Operado de apendicitis para comer

Aquello tuvo su gracia, o su desgracia, según se mire. Porque Eugenio se apuntó al reconocimiento médico durante el servicio militar solo para comer más “porque a los enfermos que llegaban les daban más de comer”. “Yo llegué tan flaco allí, que aunque dije que me dolía en el lado, no pudieron reconocerme los médicos hasta que me recuperé un poco”, cuenta ahora, riéndose. Al cabo de un mes, le diagnosticaron apendicitis, “y aunque a mí no me dolía nada, ni mucho menos, yo me callé para seguir allí, porque se comía todos los días”. Luego se dejó operar, “porque sabía que me esperaba un mes de convalecencia”, rememora pícaro, “así que me llevé en aquel hospital de Carabanchel otro mes más, y comiendo”.

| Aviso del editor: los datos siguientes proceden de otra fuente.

(* ===== verification/JsNumber.v ===== *)
(** * JsNumber: JavaScript numbers as IEEE 754 binary64

    A [number] of the language is a binary64 value: the Standard Library's executable
    specification of floating point ([spec_float], precision 53, exponent bound 1024), so that
    sums, quotients and [Math.round] have the rounding of the code. Its comparisons are a total
    order on what is not NaN, up to the sign of zero. *)
From Stdlib Require Import ssreflect SpecFloat.
From S2P Require Import Prelude.

Definition num : Type := spec_float.

#[global] Instance num_eq_dec : EqDecision num.
Proof. solve_decision. Defined.

Definition num_of_Z (z : Z) : num := binary_normalize 53 1024 z 0 false.
Definition num_add : num → num → num := SFadd 53 1024.
Definition num_sub : num → num → num := SFsub 53 1024.
Definition num_mul : num → num → num := SFmul 53 1024.
Definition num_div : num → num → num := SFdiv 53 1024.

(** [a < b] and [a <= b]: false when one is NaN. *)
Definition num_lt : num → num → bool := SFltb.
Definition num_le : num → num → bool := SFleb.

(** [Number.isFinite]. *)
Definition num_finite (x : num) : bool := match x with S754_zero _ | S754_finite _ _ _ => true | _ => false end.

(** [Math.round]: the nearest integer, halves upwards. *)
Definition num_round (x : num) : num :=
  match x with
  | S754_finite s m e =>
      if 0 <=? e then x
      else
        let unit := 2 ^ (- e) in
        let q := (2 * cond_Zopp s (Z.pos m) + unit) / (2 * unit) in
        if q =? 0 then S754_zero s else num_of_Z q
  | _ => x
  end.

(** The decimal literal [n/d]. *)
Definition num_ratio (n d : Z) : num := num_div (num_of_Z n) (num_of_Z d).

(** ** Order *)

(** The place of a number among the others; only the signs of zero share one. *)
Definition num_rank (x : num) : option (Z * (Z * Z)) :=
  match x with
  | S754_nan => None
  | S754_infinity s => Some (if s then -2 else 2, (0, 0))
  | S754_zero _ => Some (0, (0, 0))
  | S754_finite s m e => Some (if s then (-1, (- e, Z.neg m)) else (1, (e, Z.pos m)))
  end.

Definition lex (c d : comparison) : comparison := match c with Eq => d | _ => c end.
Definition rank_compare (a b : Z * (Z * Z)) : comparison :=
  lex (a.1 ?= b.1) (lex (a.2.1 ?= b.2.1) (a.2.2 ?= b.2.2)).

Lemma SFcompare_rank x y :
  SFcompare x y = match num_rank x, num_rank y with Some a, Some b => Some (rank_compare a b) | _, _ => None end.
Proof.
  destruct x as [sx|sx| |sx mx ex], y as [sy|sy| |sy my ey]; cbn [SFcompare num_rank]; try done; try (by destruct sx); try (by destruct sy); try (by destruct sx, sy).
  f_equal. destruct sx, sy; try done; rewrite /rank_compare /lex; cbn [fst snd].
  - change (-1 ?= -1) with Eq. rewrite Z.compare_opp (Z.compare_antisym ex ey). by destruct (ex ?= ey).
  - change (1 ?= 1) with Eq. by destruct (ex ?= ey).
Qed.

Definition rank_lt (a b : Z * (Z * Z)) : Prop :=
  a.1 < b.1 ∨ (a.1 = b.1 ∧ (a.2.1 < b.2.1 ∨ (a.2.1 = b.2.1 ∧ a.2.2 < b.2.2))).

Lemma rank_compare_spec a b :
  match rank_compare a b with Lt => rank_lt a b | Gt => rank_lt b a | Eq => a = b end.
Proof.
  destruct a as [a1 [a2 a3]], b as [b1 [b2 b3]]. rewrite /rank_compare /rank_lt /lex. cbn [fst snd].
  destruct (Z.compare_spec a1 b1), (Z.compare_spec a2 b2), (Z.compare_spec a3 b3); subst; try done; lia.
Qed.

Definition num_nan (x : num) : bool := match x with S754_nan => true | _ => false end.

Lemma num_finite_nan x : num_finite x = true → num_nan x = false.
Proof. by destruct x. Qed.

Lemma num_rank_Some x : num_nan x = false → ∃ a, num_rank x = Some a.
Proof. destruct x as [|[]| |[] m e]; try done; eauto. Qed.

Lemma num_lt_rank x y a b : num_rank x = Some a → num_rank y = Some b → num_lt x y = true ↔ rank_lt a b.
Proof.
  intros Hx Hy. rewrite /num_lt /SFltb SFcompare_rank Hx Hy. pose proof (rank_compare_spec a b) as H.
  destruct (rank_compare a b); split; try done; [subst; unfold rank_lt; lia|unfold rank_lt in *; lia].
Qed.

Lemma num_le_rank x y a b : num_rank x = Some a → num_rank y = Some b → num_le x y = true ↔ ¬ rank_lt b a.
Proof.
  intros Hx Hy. rewrite /num_le /SFleb SFcompare_rank Hx Hy. pose proof (rank_compare_spec a b) as H.
  destruct (rank_compare a b); split; try done; unfold rank_lt in *; subst; lia.
Qed.

(** The same place: what no comparison tells apart. *)
Definition num_same (x y : num) : Prop := num_rank x = num_rank y.

#[export] Instance num_lt_proper : Proper (num_same ==> num_same ==> eq) num_lt.
Proof. intros x x' Hx y y' Hy. by rewrite /num_lt /SFltb !SFcompare_rank Hx Hy. Qed.
#[export] Instance num_le_proper : Proper (num_same ==> num_same ==> eq) num_le.
Proof. intros x x' Hx y y' Hy. by rewrite /num_le /SFleb !SFcompare_rank Hx Hy. Qed.

Section Order.
Context (x y z : num) (Hx : num_nan x = false) (Hy : num_nan y = false) (Hz : num_nan z = false).

Lemma num_lt_irrefl : num_lt x x = false.
Proof.
  destruct (num_rank_Some x Hx) as [a Ha]. apply not_true_is_false. rewrite (num_lt_rank x x a a Ha Ha). unfold rank_lt. lia.
Qed.

(** Not less either way: the same place. *)
Lemma num_lt_antisym : num_lt x y = false → num_lt y x = false → num_same x y.
Proof.
  destruct (num_rank_Some x Hx) as [[a1 [a2 a3]] Ha], (num_rank_Some y Hy) as [[b1 [b2 b3]] Hb].
  intros H1%not_true_iff_false H2%not_true_iff_false. rewrite (num_lt_rank _ _ _ _ Ha Hb) in H1. rewrite (num_lt_rank _ _ _ _ Hb Ha) in H2.
  rewrite /num_same Ha Hb. unfold rank_lt in *. cbn in *. repeat f_equal; lia.
Qed.

(** Not less is transitive. *)
Lemma num_nlt_trans : num_lt y x = false → num_lt z y = false → num_lt z x = false.
Proof.
  destruct (num_rank_Some x Hx) as [a Ha], (num_rank_Some y Hy) as [b Hb], (num_rank_Some z Hz) as [c Hc].
  rewrite -!not_true_iff_false (num_lt_rank _ _ _ _ Hb Ha) (num_lt_rank _ _ _ _ Hc Hb) (num_lt_rank _ _ _ _ Hc Ha). unfold rank_lt. lia.
Qed.

Lemma num_lt_asym : num_lt x y = true → num_lt y x = false.
Proof.
  destruct (num_rank_Some x Hx) as [a Ha], (num_rank_Some y Hy) as [b Hb].
  rewrite -not_true_iff_false (num_lt_rank _ _ _ _ Hb Ha) (num_lt_rank _ _ _ _ Ha Hb). unfold rank_lt. lia.
Qed.
End Order.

Salió sin el apéndice, que era inútil, pero recuperado del hambre, que había sido mucho más grave. Como fue auxiliar de un general, “iba al mercado todos los días, y a Correos, porque su hija tenía casi siempre que escribirle al novio, y yo la llevaba”, cuenta.

Las Lagunillas

Eugenio había nacido en Las Lagunillas, una pedanía de Priego de Córdoba, el 26 de diciembre de 1922. Allí vivió hasta casi los 18 años, después de terminada la guerra, de la que recuerda que “no pasó nada grave porque nadie se movió de su sitio, salvo a uno que mataron porque se fue y volvió a la zona roja...”. “En Priego y otras localidades sí mataron a muchos”, rememora, meneando la cabeza. Cuando su familia se mudó a Osuna, al cortijo aquel del ingeniero, conoció a Araceli, que era la tata de los niños y que se iba a convertir en su esposa. “Nos casamos en el 53”, dice, orgulloso, porque “siempre me llevé muy bien con mi mujer y trabajamos mucho durante años, pasándolo bien cuando se podía”. Hicieron sus viajes cuando los niños habían crecido ya. “Fuimos a Alicante, a Benidorm y también a Tenerife, una semana”, dice, alzando las cejas, impresionado todavía... Araceli falleció en 2005. “Y aquí estoy yo hasta que Dios quiera”, zanja él, mientras saca la bicicleta y se pierde por la ronda sur de Maribáñez, alejándose de su casa, la primera del poblado, sin saber que el próximo 3 de enero le esperan más homenajes. Lo están preparando en secreto, pero él no se entera solo porque no tiene móvil, “ni lo quiero”. Prefiere detenerse con los chiquillos, que estos días hacían la cuenta atrás de cuánto le quedaba para el siglo.